Google Summer of Code, Final Thoughts

GSoC ROOT

Three months have already passed since the beginning of the programme, and the only task that is still in my TODO list is the writing of this post as my Work Product Submission report. Let’s cross it out.

Disclaimer: This post will be quite technical and probably really boring if you are not very interested in the ROOT development.

1. TL;DR
2. Detailed Final Report
1. Previous State of ROOT
2. Using The New Code
3. Dissecting the Code
4. Result Analysis
3. Conclusions

TL;DR

If you just want to know what have been accomplished and the work that is left to do, you will find here a short description covering the highlights of my summer.

If you are brave enough and do not fear tricky details and documented decisions in the code design, go to the detailed section and enjoy.

What Have I Done?

In a few words, my work in ROOT can be summarised as the generalization of the fitting algorithms interfaces in order to have parallelized and vectorized implementations that make the algorithms, and thus the computations of the final user, more efficient.

What Code Has Been Merged?

At the end of the programme, three pull requests (PR) were merged:

The most important work is done in this PR, where the gradient interfaces are generalized and the parallelized and vectorized versions of Chi2, LogLikelihood and PoissonLikelihood gradient evaluations are implemented. The whole PR was squashed into this one commit when it got merged into master.

After the first PR was merged, we saw that some tests failed if IMT was disabled. The problem was that those tests tried to use the multithread execution policy in FitUtil even if no parallelization was enabled. This commit, that you can see here in the master branch, fixed this problem forcing the execution policy to be ROOT::Fit::ExecutionPolicy::kSerial while warning the user that such a change has been made.

The classes storing the data in the fitting algorithms —FitData, BinData and UnBinData— play an important role in the vectorization. In order to ease the vectorization of the algorithms, this PR adds padding to every vector in these classes: the ones storing the coordinates, the data and the errors; assuring the length of the vectors is a multiple of the SIMD vector size. The commit merging this PR in the ROOT repo can be found here.

What Code Has Not Been Merged?

Three PRs remained unmerged at the end of the programme, but they contain useful work that should be used after GSoC finishes:

This PR completes the work of the fitting interfaces generalization, providing the user the possibility to use gradient functions in their fittings. It also adds integration tests to check everything works as a whole.

This second unmerged PR is part of an important ongoing work: the implementation of vectorized versions of the most important functions in TMath.

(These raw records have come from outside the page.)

(* ===== verification/FsCalls.v ===== *)
(** The file system calls: [handle_fs] of [src/syscall/syscall.c] over [Vfs].

    As in [Syscall], arguments are 64-bit words, [fs_mem] is the caller's memory where the call reads
    it through a pointer, and what the call stores there is part of its outcome. *)

From S2P Require Import Prelude CString Path Mounts Memfs ProcessData VfsData Vfs VfsPipe VfsInv VfsOps VfsSys VfsProps.

Definition FS_CMD_OPEN : Z := 1.
Definition FS_CMD_READ : Z := 2.
Definition FS_CMD_WRITE : Z := 3.
Definition FS_CMD_CLOSE : Z := 4.
Definition FS_CMD_SEEK : Z := 5.
Definition FS_CMD_SIZE : Z := 6.
Definition FS_CMD_CREATE : Z := 7.
Definition FS_CMD_LIST : Z := 8.
Definition FS_CMD_TELL : Z := 9.
Definition FS_CMD_STAT : Z := 10.
Definition FS_CMD_FSTAT : Z := 11.
Definition FS_CMD_DUP : Z := 12.
Definition FS_CMD_DUP2 : Z := 13.
Definition FS_CMD_PIPE : Z := 14.
Definition FS_CMD_FCNTL : Z := 15.
Definition FS_CMD_GETCWD : Z := 16.
Definition FS_CMD_CHDIR : Z := 17.
Definition FS_CMD_IOCTL : Z := 18.
Definition FS_CMD_MMAP : Z := 19.
Definition FS_CMD_MUNMAP : Z := 20.
Definition FS_CMD_POLL : Z := 21.

Record vfs_mmap_request := mkMmapReq { mr_length : Z; mr_prot : Z; mr_flags : Z; mr_fd : Z; mr_offset : Z }.

Record fs_mem := mkFsMem {
  fm_str : Z -> cstr;
  fm_bytes : Z -> Z -> list Z;               (* [n] bytes from a pointer *)
  fm_int : Z -> Z;
  fm_mmap : Z -> vfs_mmap_request;
  fm_polls : Z -> Z -> list (Z * Z);         (* [n] pairs of descriptor and events *)
}.

Inductive fs_write : Type :=
  | FwBytes (ptr : Z) (b : list Z)
  | FwStr (ptr : Z) (s : cstr)
  | FwNames (ptr : Z) (names : list cstr)
  | FwStat (ptr : Z) (st : vfs_stat_t)
  | FwFds (ptr r w : Z)
  | FwIoctl (ptr : Z) (o : ioctl_out)
  | FwRevents (ptr : Z) (rs : list Z).

(** Return value and stores. *)
Abbreviation fs_out := (Z * list fs_write)%type.

(** A string argument; NULL is [None]. *)
Definition fs_path (m : fs_mem) (ptr : Z) : option cstr := if ptr =? 0 then None else Some (fm_str m ptr).

Section fs_calls.
Context {B : Type} `{VfsEnvLaws B}.
Implicit Types (s : vst B) (m : fs_mem) (y : vsys (B := B)).

(** An [int] result, alone or with a stored value. *)
Definition ret_int (r : Z * vst B) : option (fs_out * vst B) := Some (u64 r.1, [], r.2).
Definition ret_opt {A} (o : option A) (w : A -> fs_write) s : option (fs_out * vst B) :=
  match o with Some a => Some (0, [w a], s) | None => Some (u64 (-1), [], s) end.

(** [None]: the call does not return. *)
Definition handle_fs m (cmd arg2 arg3 arg4 : Z) s : option (fs_out * vst B) :=
  let minus_one := Some (u64 (-1), [], s) in
  if cmd =? FS_CMD_OPEN then ret_int (vfs_open_flags (fs_path m arg2) (i32 arg3) s) else
  if cmd =? FS_CMD_READ then
    let '(b, s) := vfs_read (i32 arg2) (negb (arg3 =? 0)) arg4 s in Some (zlen b, [FwBytes arg3 b], s) else
  if cmd =? FS_CMD_WRITE then
    match vfs_write (i32 arg2) (if arg3 =? 0 then None else Some (fm_bytes m arg3 arg4)) arg4 s with
    | Some (n, s) => Some (n, [], s)
    | None => None
    end else
  if cmd =? FS_CMD_CLOSE then Some (0, [], vfs_close (i32 arg2) s) else
  if cmd =? FS_CMD_SEEK then let '(r, s) := vfs_seek (i32 arg2) arg3 (i32 arg4) s in Some (r, [], s) else
  if cmd =? FS_CMD_SIZE then Some (vfs_size (i32 arg2) s, [], s) else
  if cmd =? FS_CMD_CREATE then ret_int (vfs_create (fs_path m arg2) s) else
  if cmd =? FS_CMD_LIST then
    if arg3 =? 0 then minus_one else
    match vfs_list (fs_path m arg2) (i32 arg4) s with
    | Some names => Some (u64 (zlen names), [FwNames arg3 names], s)
    | None => minus_one
    end else
  if cmd =? FS_CMD_TELL then Some (vfs_tell (i32 arg2) s, [], s) else
  if cmd =? FS_CMD_STAT then
    if arg3 =? 0 then minus_one else ret_opt (vfs_stat (fs_path m arg2) s) (FwStat arg3) s else
  if cmd =? FS_CMD_FSTAT then
    if arg3 =? 0 then minus_one else ret_opt (vfs_fstat (i32 arg2) s) (FwStat arg3) s else
  if cmd =? FS_CMD_DUP then ret_int (vfs_dup (i32 arg2) s) else
  if cmd =? FS_CMD_DUP2 then ret_int (vfs_dup2 (i32 arg2) (i32 arg3) s) else
  if cmd =? FS_CMD_PIPE then
    if arg2 =? 0 then minus_one else
    let '(p, s) := vfs_pipe s in ret_opt p (fun rw => FwFds arg2 rw.1 rw.2) s else
  if cmd =? FS_CMD_FCNTL then ret_int (vfs_fcntl (i32 arg2) (i32 arg3) (i32 arg4) s) else
  if cmd =? FS_CMD_GETCWD then
    if arg2 =? 0 then minus_one else
    let '(rc, str) := vfs_getcwd (fm_str m arg2) arg3 s in Some (u64 rc, [FwStr arg2 str], s) else
  if cmd =? FS_CMD_CHDIR then ret_int (vfs_chdir (fs_path m arg2) s) else
  if cmd =? FS_CMD_IOCTL then
    let '(rc, o, s) := vfs_ioctl (i32 arg2) arg3 arg4 (fm_int m arg4) s in Some (u64 rc, [FwIoctl arg4 o], s) else
  if cmd =? FS_CMD_MMAP then
    if arg2 =? 0 then minus_one else
    let r := fm_mmap m arg2 in
    Some (vfs_mmap (mr_length r) (mr_prot r) (mr_flags r) (mr_fd r) (mr_offset r) s, [], s) else
  if cmd =? FS_CMD_MUNMAP then Some (u64 (vfs_munmap arg2 arg3 s), [], s) else
  if cmd =? FS_CMD_POLL then
    if arg2 =? 0 then minus_one else
    let '(n, rs) := vfs_poll (fm_polls m arg2 arg3) s in Some (u64 n, [FwRevents arg2 rs], s) else
  minus_one.

(** ** Each call is a step of the file layer, or changes nothing *)

(** The caller is the kernel or a process in the table. *)
Definition known y (who : option nat) : bool :=
  match who with Some k => (k <? length (sy_procs y))%nat | None => true end.

Lemma vcall_returns y who c : vreachable y -> vstep_allowed (VCall who c) y = true ->
  exists s, run_vcall c (caller y who) = Some s /\ vreachable (after_call y who s).
Proof.
  intros Hr Ha. destruct (vstep_keeps (VCall who c) y (vreachable_inv y Hr) Ha) as (y' & E & _).
  pose proof E as E'. cbn [run_vstep] in E'. destruct (run_vcall c (caller y who)) as [s|]; [|done].
  injection E' as <-. exists s. split; [done|]. by apply (vreach_step y (VCall who c)).
Qed.

Lemma after_same y who : after_call y who (caller y who) = y.
Proof.
  unfold after_call, caller. cbn [vs cur]. destruct who as [k|]; [|by destruct y].
  destruct (sy_procs y !! k) as [p|] eqn:E; [|by destruct y]. rewrite list_insert_id by done. by destruct y.
Qed.

(** Closes a case whose call is [c]. *)
Ltac by_call y who c Hr Hw :=
  destruct (vcall_returns y who c Hr) as (s & E & Hs);
  [cbn [vstep_allowed]; unfold known in Hw; by rewrite Hw, ?andb_true_r|cbn [run_vcall] in E; injection E as <-].
Ltac unchanged := do 2 eexists; split; [done|]; by rewrite after_same.

Lemma read_returns y who fd have n : vreachable y -> known y who = true -> 0 <= n ->
  vreachable (after_call y who (vfs_read fd have n (caller y who)).2).
Proof.
  intros Hr Hw Hn. destruct (vcall_returns y who (VRead fd have n) Hr) as (s & E & Hs).
  { cbn [vstep_allowed]. fold (known y who). rewrite Hw. cbn [andb]. apply Z.leb_le. lia. }
  cbn [run_vcall] in E. destruct (vfs_read _ _ _ _) as [b s']. by injection E as ->.
Qed.

(** [src] NULL stores nothing. *)
Lemma write_returns y who fd src n : vreachable y -> known y who = true -> 0 <= n <= 2 ^ 62 ->
  match src with Some l => zlen l = n | None => True end ->
  exists k s, vfs_write fd src n (caller y who) = Some (k, s) /\ vreachable (after_call y who s).
Proof.
  intros Hr Hw Hn Hl. destruct src as [l|].
  - subst n. destruct (vcall_returns y who (VWrite fd (Some l)) Hr) as (s & E & Hs).
    { cbn [vstep_allowed]. fold (known y who). rewrite Hw. cbn [andb]. apply Z.leb_le. lia. }
    cbn [run_vcall] in E. destruct (vfs_write _ _ _ _) as [[k s']|]; [|done]. injection E as ->. by do 2 eexists.
  - exists 0, (caller y who). rewrite after_same. split; [|done]. unfold vfs_write. by destruct (fd_lookup _ _).
Qed.

Lemma seek_returns y who fd off whence : vreachable y -> known y who = true -> is_u64 off ->
  vreachable (after_call y who (vfs_seek fd off whence (caller y who)).2).
Proof.
  intros Hr Hw Ho. unfold is_u64 in Ho. destruct (vcall_returns y who (VSeek fd off whence) Hr) as (s & E & Hs).
  { cbn [vstep_allowed]. fold (known y who). rewrite Hw. cbn [andb]. apply andb_true_iff.
    split; [apply Z.leb_le|apply Z.ltb_lt]; lia. }
  cbn [run_vcall] in E. destruct (vfs_seek _ _ _ _) as [r s']. by injection E as ->.
Qed.

(** C40: file system calls return and keep the file layer consistent.  In every reachable state, any
    call of SYS_FS by the kernel or by any process, with any command, any 64-bit arguments and any
    contents of its memory, returns, and the state it leaves is reachable: the reference counts, pipe
    ends and buffers of [VfsProps.vfs_reachable_invariant] hold again.  One case is excluded: a
    FS_CMD_WRITE of more than 2^62 bytes, for which the capacity loop of a growing file may run for
    ever ([Memfs.grow_cap_diverges]).  That a pointer's [n] bytes are [n] bytes is the typing of
    [fs_mem]. *)
Theorem fs_calls_return y who m cmd arg2 arg3 arg4 :
  vreachable y -> match who with Some k => (k < length (sy_procs y))%nat | None => True end ->
  is_u64 arg3 -> is_u64 arg4 -> (cmd = FS_CMD_WRITE -> arg4 <= 2 ^ 62) ->
  (forall ptr n, 0 <= n -> zlen (fm_bytes m ptr n) = n) ->
  exists o s, handle_fs m cmd arg2 arg3 arg4 (caller y who) = Some (o, s) /\ vreachable (after_call y who s).
Proof.
  intros Hr Hwho H3 [H4 H4'] Hw4 Hm.
  assert (known y who = true) as Hw by (destruct who; [by apply Nat.ltb_lt|done]).
  unfold handle_fs.
  destruct (cmd =? FS_CMD_OPEN).
  { by_call y who (VOpen (fs_path m arg2) (i32 arg3)) Hr Hw. by do 2 eexists. }
  destruct (cmd =? FS_CMD_READ).
  { pose proof (read_returns y who (i32 arg2) (negb (arg3 =? 0)) arg4 Hr Hw ltac:(lia)) as Hs.
    destruct (vfs_read _ _ _ _) as [b s']. by do 2 eexists. }
  destruct (Z.eqb_spec cmd FS_CMD_WRITE) as [Hcmd|_].
  { specialize (Hw4 Hcmd).
    destruct (write_returns y who (i32 arg2) (if arg3 =? 0 then None else Some (fm_bytes m arg3 arg4)) arg4 Hr Hw ltac:(lia))
      as (k & s & -> & Hs); [destruct (arg3 =? 0); [done|apply Hm; lia]|by do 2 eexists]. }
  destruct (cmd =? FS_CMD_CLOSE); [by_call y who (VClose (i32 arg2)) Hr Hw; by do 2 eexists|].
  destruct (cmd =? FS_CMD_SEEK).
  { pose proof (seek_returns y who (i32 arg2) arg3 (i32 arg4) Hr Hw H3) as Hs.
    destruct (vfs_seek _ _ _ _) as [r s']. by do 2 eexists. }
  destruct (cmd =? FS_CMD_SIZE); [unchanged|].
  destruct (cmd =? FS_CMD_CREATE).
  { by_call y who (VOpen (fs_path m arg2) (Z.lor (Z.lor VFS_O_WRONLY VFS_O_CREAT) VFS_O_TRUNC)) Hr Hw. by do 2 eexists. }
  destruct (cmd =? FS_CMD_LIST).
  { destruct (arg3 =? 0); [unchanged|]. destruct (vfs_list _ _ _); unchanged. }
  destruct (cmd =? FS_CMD_TELL); [unchanged|].
  destruct (cmd =? FS_CMD_STAT); [destruct (arg3 =? 0); [unchanged|]; unfold ret_opt; destruct (vfs_stat _ _); unchanged|].
  destruct (cmd =? FS_CMD_FSTAT); [destruct (arg3 =? 0); [unchanged|]; unfold ret_opt; destruct (vfs_fstat _ _); unchanged|].
  destruct (cmd =? FS_CMD_DUP); [by_call y who (VDup (i32 arg2)) Hr Hw; by do 2 eexists|].
  destruct (cmd =? FS_CMD_DUP2); [by_call y who (VDup2 (i32 arg2) (i32 arg3)) Hr Hw; by do 2 eexists|].
  destruct (cmd =? FS_CMD_PIPE).
  { destruct (arg2 =? 0); [unchanged|]. by_call y who VPipe Hr Hw. destruct (vfs_pipe _) as [[rw|] s']; by do 2 eexists. }
  destruct (cmd =? FS_CMD_FCNTL); [by_call y who (VFcntl (i32 arg2) (i32 arg3) (i32 arg4)) Hr Hw; by do 2 eexists|].
  destruct (cmd =? FS_CMD_GETCWD); [destruct (arg2 =? 0); [unchanged|]; destruct (vfs_getcwd _ _ _); unchanged|].
  destruct (cmd =? FS_CMD_CHDIR); [by_call y who (VChdir (fs_path m arg2)) Hr Hw; by do 2 eexists|].
  destruct (cmd =? FS_CMD_IOCTL).
  { by_call y who (VIoctl (i32 arg2) arg3 arg4 (fm_int m arg4)) Hr Hw. destruct (vfs_ioctl _ _ _ _ _) as [[rc o] s']. by do 2 eexists. }
  destruct (cmd =? FS_CMD_MMAP); [destruct (arg2 =? 0); unchanged|].
  destruct (cmd =? FS_CMD_MUNMAP); [unchanged|].
  destruct (cmd =? FS_CMD_POLL); [destruct (arg2 =? 0); [unchanged|]; destruct (vfs_poll _ _); unchanged|].
  unchanged.
Qed.
End fs_calls.

(** Process 0 of [VfsProps.ex_y2] writes five bytes at its descriptor 0. *)
Definition ex_fs_mem : fs_mem :=
  mkFsMem (fun _ => [47]) (fun _ n => repeat 7 (Z.to_nat n)) (fun _ => 0) (fun _ => mkMmapReq 0 0 0 0 0) (fun _ _ => []).

Lemma fs_calls_return_witness :
  exists o s, handle_fs ex_fs_mem FS_CMD_WRITE 0 0x8000 5 (caller ex_y2 (Some 0%nat)) = Some (o, s)
    /\ vreachable (after_call ex_y2 (Some 0%nat) s).
Proof.
  assert ((0 < length (sy_procs ex_y2))%nat) as Hl by (vm_compute; lia).
  apply (fs_calls_return ex_y2 (Some 0%nat) ex_fs_mem FS_CMD_WRITE 0 0x8000 5 ex_reach2 Hl);
    [split; [discriminate|reflexivity]|split; [discriminate|reflexivity]|discriminate|].
  intros ptr n Hn. cbn [fm_bytes ex_fs_mem]. unfold zlen. rewrite repeat_length. lia.
Defined.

This PR adds tests to check that the evaluations of the gradient of multidimensional functions, implemented in the first merged PR, are correct.

What Is Left To Do?

After GSoC finishes, the ROOT developers may want to complete some of the work I started during the summer that did not get merged before the final evaluation. In particular, the unmerged PRs should be finished and merged: the bug stopping the first PR to be merged should be fixed, the remaining functions in TMath should be vectorized and the failing test of the last PR should be inspected and the bug causing it should be fixed.

Detailed Final Report

Ok, so now that you have an overall idea of my summer work, I will describe the details and decisions behind the lines of code written through these months.

Previous State of ROOT

Before GSoC17, ROOT had a good set of interfaces for fitting data; see, for example, the section 5. Fitting Histograms of the User’s Guide to make an idea of what ROOT can do for you. However, these interfaces were tied to a specific base type; namely, they worked only with doubles. Furthermore, the code was first designed to serve as a set of serial algorithms, and parallelization was not taken into account.

Considerable work has been done before the programme in order to generalize these interfaces and add the possibility to use other types and other execution policies. See, for example, the struct Evaluate in FitUtil.h, where the evaluations of Chi2, LogLikelihood and PoissonLikelihood functions were adapted to have vectorized and parallelized versions.

However, a lot more work in this direction needed to be done, and my summer has mainly focused on providing the possibility to evaluate vectorized and parallelized vrsions of Chi2, LogLikelihood and PoissonLikelihood gradient functions.

Using The New Code

Ok, so we all know that my code has nice tricky details and the commits I did on the PRs are super cool, but before describing all the work that has been done, let’s see how to use the new methods and the good results we can obtain.

To illustrate the main work done with the fitting interfaces and the gradients, we are going to inspect —a slightly simplified version of— the tests in testGradient.cxx.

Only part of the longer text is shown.